• Records for processing:
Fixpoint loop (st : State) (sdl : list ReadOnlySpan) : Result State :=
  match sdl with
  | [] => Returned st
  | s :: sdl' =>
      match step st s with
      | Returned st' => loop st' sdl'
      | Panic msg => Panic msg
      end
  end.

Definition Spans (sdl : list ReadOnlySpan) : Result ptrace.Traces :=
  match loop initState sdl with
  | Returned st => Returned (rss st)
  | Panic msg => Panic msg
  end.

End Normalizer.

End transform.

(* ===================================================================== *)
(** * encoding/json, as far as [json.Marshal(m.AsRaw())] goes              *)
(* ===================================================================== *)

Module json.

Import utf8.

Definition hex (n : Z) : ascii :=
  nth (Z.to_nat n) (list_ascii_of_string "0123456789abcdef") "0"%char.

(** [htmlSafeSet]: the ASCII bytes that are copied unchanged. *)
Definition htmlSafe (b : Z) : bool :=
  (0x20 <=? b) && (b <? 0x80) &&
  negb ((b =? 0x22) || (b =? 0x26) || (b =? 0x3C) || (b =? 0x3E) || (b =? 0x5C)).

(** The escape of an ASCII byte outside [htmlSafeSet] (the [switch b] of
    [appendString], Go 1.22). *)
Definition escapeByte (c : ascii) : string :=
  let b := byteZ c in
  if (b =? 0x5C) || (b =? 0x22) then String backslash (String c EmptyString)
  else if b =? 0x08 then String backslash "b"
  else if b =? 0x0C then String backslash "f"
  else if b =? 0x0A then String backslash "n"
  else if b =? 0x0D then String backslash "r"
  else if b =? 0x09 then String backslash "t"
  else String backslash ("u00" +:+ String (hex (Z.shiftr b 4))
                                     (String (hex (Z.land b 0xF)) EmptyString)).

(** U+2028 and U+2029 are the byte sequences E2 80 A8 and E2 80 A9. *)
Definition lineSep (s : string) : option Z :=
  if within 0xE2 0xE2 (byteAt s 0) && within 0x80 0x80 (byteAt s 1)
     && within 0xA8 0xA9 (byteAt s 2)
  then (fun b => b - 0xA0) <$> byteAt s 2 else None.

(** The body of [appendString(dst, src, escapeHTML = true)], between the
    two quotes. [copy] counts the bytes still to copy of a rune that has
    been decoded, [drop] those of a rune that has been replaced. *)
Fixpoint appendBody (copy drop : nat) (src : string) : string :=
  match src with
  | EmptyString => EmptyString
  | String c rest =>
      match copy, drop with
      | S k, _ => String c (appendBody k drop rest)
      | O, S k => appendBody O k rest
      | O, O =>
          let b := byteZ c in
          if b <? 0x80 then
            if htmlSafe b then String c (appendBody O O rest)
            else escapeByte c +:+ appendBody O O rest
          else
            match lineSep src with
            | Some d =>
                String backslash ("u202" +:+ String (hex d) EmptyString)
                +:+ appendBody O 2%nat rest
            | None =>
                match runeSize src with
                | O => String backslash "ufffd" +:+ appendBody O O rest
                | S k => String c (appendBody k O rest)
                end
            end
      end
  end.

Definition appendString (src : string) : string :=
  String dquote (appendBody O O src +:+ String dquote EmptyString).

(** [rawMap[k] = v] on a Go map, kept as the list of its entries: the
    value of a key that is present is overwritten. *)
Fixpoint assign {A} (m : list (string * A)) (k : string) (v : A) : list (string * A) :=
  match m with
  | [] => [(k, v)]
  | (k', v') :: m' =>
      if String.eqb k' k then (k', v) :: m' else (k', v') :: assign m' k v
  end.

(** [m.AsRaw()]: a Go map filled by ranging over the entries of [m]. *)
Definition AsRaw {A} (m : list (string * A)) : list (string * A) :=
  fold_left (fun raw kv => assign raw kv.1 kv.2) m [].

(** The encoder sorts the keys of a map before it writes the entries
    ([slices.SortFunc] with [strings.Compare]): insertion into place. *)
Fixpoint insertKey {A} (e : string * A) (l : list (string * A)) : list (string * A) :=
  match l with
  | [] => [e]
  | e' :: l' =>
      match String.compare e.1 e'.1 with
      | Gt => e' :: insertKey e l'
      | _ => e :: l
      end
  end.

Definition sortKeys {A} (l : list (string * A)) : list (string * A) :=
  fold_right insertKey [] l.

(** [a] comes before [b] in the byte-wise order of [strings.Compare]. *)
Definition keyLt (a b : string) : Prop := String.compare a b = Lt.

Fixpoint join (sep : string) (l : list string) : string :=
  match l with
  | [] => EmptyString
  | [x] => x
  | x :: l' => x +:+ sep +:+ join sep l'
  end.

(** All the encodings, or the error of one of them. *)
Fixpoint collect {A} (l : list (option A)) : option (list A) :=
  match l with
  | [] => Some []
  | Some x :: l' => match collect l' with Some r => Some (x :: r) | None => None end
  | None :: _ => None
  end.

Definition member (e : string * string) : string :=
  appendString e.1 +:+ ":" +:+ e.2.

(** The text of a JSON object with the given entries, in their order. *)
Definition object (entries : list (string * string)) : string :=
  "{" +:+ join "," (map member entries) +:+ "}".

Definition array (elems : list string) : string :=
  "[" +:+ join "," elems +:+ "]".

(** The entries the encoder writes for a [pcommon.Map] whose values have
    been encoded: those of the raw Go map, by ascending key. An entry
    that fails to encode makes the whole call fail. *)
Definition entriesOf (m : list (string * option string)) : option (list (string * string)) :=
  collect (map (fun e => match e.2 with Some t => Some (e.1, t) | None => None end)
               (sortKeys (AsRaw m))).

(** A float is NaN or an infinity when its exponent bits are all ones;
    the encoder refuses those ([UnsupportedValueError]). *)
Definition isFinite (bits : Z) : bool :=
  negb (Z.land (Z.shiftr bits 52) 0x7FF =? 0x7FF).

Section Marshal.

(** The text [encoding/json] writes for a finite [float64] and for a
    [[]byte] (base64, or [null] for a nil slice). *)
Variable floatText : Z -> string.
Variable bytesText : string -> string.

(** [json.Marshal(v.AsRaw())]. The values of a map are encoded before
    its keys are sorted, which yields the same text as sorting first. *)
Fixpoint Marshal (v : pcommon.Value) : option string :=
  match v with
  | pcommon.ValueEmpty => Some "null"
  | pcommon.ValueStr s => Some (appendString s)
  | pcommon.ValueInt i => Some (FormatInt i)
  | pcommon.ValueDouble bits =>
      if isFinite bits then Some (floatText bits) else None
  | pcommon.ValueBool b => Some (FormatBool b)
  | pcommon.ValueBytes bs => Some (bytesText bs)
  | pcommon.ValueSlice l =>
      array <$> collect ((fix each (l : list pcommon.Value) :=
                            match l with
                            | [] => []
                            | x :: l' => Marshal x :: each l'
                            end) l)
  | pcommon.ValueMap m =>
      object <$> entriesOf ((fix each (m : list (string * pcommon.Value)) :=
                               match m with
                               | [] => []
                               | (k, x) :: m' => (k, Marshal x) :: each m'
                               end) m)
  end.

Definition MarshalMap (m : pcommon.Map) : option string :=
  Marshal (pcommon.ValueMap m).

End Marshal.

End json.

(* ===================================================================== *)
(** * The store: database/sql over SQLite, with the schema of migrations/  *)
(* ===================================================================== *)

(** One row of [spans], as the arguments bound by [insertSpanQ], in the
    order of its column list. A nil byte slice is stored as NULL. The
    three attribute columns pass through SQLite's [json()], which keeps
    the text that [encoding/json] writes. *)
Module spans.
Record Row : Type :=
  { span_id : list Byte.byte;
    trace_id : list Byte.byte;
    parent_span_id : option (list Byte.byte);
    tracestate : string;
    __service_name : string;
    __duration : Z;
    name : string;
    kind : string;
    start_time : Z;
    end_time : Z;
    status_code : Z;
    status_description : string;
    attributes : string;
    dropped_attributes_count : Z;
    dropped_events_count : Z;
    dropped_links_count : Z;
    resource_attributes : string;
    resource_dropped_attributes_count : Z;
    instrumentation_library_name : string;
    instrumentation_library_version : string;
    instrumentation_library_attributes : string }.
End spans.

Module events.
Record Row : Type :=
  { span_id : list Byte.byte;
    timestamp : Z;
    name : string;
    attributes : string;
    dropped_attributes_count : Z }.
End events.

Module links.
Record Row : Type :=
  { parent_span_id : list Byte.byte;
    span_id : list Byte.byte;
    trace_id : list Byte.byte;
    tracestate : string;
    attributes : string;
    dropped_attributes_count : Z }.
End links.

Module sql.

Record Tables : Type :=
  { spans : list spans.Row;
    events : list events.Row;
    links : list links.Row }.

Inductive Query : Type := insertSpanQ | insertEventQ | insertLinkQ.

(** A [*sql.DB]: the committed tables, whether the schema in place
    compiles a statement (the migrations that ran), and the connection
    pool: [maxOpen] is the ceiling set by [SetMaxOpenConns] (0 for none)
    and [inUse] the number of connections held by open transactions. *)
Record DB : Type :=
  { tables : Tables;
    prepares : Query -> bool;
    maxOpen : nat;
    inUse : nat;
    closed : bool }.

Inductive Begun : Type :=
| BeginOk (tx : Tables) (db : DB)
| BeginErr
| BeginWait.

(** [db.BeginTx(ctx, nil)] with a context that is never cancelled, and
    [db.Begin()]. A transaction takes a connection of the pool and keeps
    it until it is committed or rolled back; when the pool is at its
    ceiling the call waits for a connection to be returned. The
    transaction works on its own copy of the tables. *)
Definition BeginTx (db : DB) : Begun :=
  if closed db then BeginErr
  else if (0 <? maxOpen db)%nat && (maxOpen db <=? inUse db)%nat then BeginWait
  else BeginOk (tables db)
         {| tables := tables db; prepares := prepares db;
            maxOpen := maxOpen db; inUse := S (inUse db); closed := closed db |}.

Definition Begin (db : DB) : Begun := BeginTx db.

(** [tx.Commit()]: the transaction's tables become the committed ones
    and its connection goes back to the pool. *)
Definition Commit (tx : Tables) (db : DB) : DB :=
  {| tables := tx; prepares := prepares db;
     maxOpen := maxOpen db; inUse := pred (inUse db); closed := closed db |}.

• Work request:
From the listing above, copy out each line where the word "been" appears.

• Written answer:
    been decoded, [drop] those of a rune that has been replaced. *)
    been encoded: those of the raw Go map, by ascending key. An entry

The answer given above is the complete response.